What to do: Please take the lines from the one holding "#[export] Instance InterruptDiscipline_eq_dec" through the one holding "Definition with_allows_interrupt_disabled (b" in the data below and copy them exactly.

Extracted data entries
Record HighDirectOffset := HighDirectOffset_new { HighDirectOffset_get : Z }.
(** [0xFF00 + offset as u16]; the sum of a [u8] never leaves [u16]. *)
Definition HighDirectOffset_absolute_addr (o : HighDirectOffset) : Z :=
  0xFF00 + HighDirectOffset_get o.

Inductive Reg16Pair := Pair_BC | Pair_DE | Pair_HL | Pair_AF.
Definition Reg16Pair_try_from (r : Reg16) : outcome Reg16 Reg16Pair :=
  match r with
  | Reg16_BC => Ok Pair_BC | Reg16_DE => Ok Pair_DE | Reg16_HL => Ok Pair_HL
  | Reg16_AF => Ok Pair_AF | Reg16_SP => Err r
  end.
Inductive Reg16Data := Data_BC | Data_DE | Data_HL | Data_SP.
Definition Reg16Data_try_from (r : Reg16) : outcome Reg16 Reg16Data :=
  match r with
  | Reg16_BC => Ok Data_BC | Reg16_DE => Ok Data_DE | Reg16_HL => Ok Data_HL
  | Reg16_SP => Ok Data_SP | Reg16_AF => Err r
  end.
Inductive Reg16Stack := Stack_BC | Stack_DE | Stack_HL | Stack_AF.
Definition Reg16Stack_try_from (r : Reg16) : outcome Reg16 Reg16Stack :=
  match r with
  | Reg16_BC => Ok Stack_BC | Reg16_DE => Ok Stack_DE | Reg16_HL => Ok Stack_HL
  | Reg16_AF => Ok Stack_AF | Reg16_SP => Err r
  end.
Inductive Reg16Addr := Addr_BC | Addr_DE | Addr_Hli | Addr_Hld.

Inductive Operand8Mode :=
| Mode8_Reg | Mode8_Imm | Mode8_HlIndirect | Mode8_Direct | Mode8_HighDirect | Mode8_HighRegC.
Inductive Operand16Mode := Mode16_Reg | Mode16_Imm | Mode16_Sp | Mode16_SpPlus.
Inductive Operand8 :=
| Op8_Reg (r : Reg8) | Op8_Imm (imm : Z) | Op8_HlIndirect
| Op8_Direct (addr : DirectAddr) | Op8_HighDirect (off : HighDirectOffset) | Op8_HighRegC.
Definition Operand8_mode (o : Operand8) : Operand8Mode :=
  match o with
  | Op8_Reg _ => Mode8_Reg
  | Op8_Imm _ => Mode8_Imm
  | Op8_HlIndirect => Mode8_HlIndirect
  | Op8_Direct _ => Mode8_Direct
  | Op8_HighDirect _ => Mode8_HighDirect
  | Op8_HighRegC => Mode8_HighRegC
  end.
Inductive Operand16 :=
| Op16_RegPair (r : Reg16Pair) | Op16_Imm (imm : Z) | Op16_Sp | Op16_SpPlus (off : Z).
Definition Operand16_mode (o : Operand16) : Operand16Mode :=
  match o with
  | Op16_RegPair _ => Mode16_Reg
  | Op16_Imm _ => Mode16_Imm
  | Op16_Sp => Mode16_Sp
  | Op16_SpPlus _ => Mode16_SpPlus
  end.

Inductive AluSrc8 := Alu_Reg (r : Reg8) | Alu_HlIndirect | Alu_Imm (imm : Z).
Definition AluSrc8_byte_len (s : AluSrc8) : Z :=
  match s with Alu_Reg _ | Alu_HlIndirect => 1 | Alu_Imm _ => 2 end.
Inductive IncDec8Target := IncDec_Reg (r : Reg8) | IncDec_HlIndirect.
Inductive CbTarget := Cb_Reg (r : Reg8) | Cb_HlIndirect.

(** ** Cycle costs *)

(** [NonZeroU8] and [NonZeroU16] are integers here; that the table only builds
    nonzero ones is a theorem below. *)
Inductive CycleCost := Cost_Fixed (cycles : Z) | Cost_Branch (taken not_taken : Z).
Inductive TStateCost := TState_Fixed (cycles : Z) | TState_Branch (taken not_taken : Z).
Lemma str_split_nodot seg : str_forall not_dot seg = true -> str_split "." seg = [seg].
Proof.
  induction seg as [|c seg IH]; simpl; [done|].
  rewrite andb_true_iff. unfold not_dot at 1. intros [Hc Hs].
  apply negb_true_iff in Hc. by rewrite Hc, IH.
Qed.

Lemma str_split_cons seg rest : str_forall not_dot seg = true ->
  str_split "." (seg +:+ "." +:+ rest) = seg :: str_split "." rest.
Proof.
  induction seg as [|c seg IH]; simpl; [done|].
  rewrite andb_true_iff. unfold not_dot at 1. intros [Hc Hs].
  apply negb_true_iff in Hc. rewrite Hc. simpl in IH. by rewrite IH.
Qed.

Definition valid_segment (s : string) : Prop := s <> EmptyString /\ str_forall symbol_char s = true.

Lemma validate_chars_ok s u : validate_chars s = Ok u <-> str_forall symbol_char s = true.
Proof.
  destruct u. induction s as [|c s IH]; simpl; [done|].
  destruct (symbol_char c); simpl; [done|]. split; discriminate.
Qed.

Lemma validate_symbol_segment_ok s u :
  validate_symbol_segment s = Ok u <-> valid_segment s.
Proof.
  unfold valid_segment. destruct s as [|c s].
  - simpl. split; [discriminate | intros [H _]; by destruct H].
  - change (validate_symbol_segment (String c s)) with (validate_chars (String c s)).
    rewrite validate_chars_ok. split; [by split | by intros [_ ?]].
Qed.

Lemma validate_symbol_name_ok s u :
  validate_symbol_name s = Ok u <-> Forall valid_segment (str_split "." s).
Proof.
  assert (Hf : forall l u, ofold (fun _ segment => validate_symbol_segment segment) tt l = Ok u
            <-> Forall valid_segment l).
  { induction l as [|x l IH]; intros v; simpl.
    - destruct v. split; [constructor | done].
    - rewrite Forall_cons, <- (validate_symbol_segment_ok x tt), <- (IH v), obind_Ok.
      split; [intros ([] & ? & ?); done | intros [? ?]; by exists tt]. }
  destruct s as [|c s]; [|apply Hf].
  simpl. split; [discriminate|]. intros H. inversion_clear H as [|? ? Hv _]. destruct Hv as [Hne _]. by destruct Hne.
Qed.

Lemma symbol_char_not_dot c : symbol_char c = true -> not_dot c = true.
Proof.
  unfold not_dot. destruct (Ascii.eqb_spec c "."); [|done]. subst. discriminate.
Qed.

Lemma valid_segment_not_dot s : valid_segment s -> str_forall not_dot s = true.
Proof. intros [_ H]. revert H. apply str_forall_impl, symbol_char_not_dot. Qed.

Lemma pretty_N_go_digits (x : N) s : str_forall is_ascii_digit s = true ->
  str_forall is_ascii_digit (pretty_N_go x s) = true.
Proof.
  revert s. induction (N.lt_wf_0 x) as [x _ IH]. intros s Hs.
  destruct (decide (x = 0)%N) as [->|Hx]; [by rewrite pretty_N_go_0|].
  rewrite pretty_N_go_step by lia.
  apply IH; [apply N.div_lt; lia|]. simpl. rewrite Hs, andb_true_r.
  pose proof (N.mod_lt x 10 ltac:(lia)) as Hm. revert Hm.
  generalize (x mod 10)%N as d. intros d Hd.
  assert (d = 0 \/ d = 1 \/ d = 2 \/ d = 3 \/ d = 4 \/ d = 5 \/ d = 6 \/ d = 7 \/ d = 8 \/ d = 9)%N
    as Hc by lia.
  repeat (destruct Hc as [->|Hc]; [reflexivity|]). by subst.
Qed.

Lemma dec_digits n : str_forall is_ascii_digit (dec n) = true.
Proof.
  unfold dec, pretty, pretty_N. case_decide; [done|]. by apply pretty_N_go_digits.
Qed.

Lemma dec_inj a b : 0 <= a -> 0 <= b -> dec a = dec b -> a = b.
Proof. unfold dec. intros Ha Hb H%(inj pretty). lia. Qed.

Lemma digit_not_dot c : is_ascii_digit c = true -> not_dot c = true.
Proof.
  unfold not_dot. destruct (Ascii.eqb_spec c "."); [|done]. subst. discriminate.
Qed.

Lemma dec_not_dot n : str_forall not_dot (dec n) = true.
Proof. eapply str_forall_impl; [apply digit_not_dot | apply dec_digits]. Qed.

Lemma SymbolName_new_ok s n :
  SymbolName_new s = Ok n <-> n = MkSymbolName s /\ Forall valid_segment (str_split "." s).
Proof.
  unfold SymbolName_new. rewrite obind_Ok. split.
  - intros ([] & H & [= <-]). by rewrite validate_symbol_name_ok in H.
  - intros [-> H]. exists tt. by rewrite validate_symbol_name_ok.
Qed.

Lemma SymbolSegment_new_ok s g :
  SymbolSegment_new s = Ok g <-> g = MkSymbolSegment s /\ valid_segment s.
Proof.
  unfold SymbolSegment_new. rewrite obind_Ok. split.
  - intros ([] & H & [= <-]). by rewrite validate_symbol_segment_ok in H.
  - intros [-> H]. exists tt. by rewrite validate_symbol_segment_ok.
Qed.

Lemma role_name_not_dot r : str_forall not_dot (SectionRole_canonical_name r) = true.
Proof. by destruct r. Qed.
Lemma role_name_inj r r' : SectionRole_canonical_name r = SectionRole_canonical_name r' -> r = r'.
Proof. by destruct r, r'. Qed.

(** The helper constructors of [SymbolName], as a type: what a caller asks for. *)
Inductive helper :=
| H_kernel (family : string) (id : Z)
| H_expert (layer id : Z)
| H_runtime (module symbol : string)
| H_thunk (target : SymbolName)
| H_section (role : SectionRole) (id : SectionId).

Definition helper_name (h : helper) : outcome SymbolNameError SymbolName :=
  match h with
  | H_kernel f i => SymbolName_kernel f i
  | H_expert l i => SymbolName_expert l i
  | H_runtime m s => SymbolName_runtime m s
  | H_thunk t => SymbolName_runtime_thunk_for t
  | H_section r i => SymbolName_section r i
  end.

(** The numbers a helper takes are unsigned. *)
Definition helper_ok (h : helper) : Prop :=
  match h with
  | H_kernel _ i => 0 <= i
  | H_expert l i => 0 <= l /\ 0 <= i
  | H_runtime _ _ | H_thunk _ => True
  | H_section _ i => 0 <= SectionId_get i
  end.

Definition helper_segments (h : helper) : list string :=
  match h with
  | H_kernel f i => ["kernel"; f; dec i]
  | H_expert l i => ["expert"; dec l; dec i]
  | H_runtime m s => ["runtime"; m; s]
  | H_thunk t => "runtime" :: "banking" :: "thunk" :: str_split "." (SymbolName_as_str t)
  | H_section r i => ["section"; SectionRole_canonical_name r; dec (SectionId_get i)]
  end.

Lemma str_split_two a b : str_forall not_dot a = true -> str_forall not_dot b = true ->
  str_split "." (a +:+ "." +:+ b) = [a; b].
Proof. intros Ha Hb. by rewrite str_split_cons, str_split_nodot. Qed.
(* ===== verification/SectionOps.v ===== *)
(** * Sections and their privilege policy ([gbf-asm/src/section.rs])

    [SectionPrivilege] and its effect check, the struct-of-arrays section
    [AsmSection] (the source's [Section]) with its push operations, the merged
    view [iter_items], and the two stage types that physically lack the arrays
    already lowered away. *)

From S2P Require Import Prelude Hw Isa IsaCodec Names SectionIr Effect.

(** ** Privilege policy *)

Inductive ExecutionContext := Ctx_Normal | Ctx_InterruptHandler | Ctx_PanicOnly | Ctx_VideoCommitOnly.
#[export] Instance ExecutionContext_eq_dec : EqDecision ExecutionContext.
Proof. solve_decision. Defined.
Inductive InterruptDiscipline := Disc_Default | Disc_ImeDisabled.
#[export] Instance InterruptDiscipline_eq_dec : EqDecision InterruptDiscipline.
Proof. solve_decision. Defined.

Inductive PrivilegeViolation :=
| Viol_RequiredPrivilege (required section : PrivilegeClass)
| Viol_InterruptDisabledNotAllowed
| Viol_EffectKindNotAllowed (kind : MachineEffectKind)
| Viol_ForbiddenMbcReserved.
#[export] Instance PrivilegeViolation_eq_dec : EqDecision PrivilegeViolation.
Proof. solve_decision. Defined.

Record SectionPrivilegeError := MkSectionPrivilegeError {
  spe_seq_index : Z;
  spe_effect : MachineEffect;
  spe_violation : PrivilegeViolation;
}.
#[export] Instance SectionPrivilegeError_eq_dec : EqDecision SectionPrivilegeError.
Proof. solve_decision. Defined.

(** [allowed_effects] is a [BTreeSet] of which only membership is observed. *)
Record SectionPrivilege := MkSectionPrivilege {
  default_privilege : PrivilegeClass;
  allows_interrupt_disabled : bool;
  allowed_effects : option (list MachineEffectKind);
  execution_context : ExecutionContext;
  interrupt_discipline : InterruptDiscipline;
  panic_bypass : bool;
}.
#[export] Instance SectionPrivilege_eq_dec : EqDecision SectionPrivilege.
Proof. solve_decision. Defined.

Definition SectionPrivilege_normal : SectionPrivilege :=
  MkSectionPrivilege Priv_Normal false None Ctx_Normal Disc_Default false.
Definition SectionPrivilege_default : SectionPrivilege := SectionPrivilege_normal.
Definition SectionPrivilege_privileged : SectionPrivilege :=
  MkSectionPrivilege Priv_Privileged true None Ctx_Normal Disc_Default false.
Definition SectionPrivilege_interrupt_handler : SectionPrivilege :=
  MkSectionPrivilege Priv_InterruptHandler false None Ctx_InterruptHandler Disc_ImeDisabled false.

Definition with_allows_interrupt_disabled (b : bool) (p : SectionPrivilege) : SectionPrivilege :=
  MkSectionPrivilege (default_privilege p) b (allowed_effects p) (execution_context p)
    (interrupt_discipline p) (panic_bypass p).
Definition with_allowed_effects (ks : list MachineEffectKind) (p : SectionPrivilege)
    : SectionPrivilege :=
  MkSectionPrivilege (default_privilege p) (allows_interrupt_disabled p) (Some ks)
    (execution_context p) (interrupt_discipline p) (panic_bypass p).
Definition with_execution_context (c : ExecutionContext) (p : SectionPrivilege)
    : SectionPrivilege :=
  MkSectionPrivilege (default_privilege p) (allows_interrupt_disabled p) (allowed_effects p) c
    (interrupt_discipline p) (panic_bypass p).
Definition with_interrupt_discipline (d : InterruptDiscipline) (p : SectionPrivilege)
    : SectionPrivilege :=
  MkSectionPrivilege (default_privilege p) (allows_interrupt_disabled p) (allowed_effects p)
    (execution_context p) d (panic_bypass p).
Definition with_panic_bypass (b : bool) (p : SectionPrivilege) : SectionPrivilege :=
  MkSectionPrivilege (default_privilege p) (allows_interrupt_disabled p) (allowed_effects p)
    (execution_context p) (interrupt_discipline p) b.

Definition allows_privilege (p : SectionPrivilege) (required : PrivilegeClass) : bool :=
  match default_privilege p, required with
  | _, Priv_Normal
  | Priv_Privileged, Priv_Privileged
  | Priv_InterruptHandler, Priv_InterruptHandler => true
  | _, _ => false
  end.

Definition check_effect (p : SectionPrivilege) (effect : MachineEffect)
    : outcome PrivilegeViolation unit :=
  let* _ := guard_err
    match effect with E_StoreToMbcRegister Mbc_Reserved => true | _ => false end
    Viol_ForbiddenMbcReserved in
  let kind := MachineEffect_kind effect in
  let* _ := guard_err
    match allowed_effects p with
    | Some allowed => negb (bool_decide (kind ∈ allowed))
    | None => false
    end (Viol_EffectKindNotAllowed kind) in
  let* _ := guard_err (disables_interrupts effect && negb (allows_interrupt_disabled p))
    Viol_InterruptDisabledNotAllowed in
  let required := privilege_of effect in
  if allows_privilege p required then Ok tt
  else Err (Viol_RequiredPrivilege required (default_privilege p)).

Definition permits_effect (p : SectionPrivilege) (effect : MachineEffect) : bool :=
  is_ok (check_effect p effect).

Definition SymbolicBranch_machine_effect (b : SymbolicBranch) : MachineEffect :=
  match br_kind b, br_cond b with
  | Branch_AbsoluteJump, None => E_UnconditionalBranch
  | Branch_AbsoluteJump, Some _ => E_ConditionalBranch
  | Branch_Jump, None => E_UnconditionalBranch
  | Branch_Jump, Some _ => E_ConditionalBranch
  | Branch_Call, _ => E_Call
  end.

Solution to the problem:
#[export] Instance InterruptDiscipline_eq_dec : EqDecision InterruptDiscipline.
Proof. solve_decision. Defined.

Inductive PrivilegeViolation :=
| Viol_RequiredPrivilege (required section : PrivilegeClass)
| Viol_InterruptDisabledNotAllowed
| Viol_EffectKindNotAllowed (kind : MachineEffectKind)
| Viol_ForbiddenMbcReserved.
#[export] Instance PrivilegeViolation_eq_dec : EqDecision PrivilegeViolation.
Proof. solve_decision. Defined.

Record SectionPrivilegeError := MkSectionPrivilegeError {
  spe_seq_index : Z;
  spe_effect : MachineEffect;
  spe_violation : PrivilegeViolation;
}.
#[export] Instance SectionPrivilegeError_eq_dec : EqDecision SectionPrivilegeError.
Proof. solve_decision. Defined.

(** [allowed_effects] is a [BTreeSet] of which only membership is observed. *)
Record SectionPrivilege := MkSectionPrivilege {
  default_privilege : PrivilegeClass;
  allows_interrupt_disabled : bool;
  allowed_effects : option (list MachineEffectKind);
  execution_context : ExecutionContext;
  interrupt_discipline : InterruptDiscipline;
  panic_bypass : bool;
}.
#[export] Instance SectionPrivilege_eq_dec : EqDecision SectionPrivilege.
Proof. solve_decision. Defined.

Definition SectionPrivilege_normal : SectionPrivilege :=
  MkSectionPrivilege Priv_Normal false None Ctx_Normal Disc_Default false.
Definition SectionPrivilege_default : SectionPrivilege := SectionPrivilege_normal.
Definition SectionPrivilege_privileged : SectionPrivilege :=
  MkSectionPrivilege Priv_Privileged true None Ctx_Normal Disc_Default false.
Definition SectionPrivilege_interrupt_handler : SectionPrivilege :=
  MkSectionPrivilege Priv_InterruptHandler false None Ctx_InterruptHandler Disc_ImeDisabled false.

Definition with_allows_interrupt_disabled (b : bool) (p : SectionPrivilege) : SectionPrivilege :=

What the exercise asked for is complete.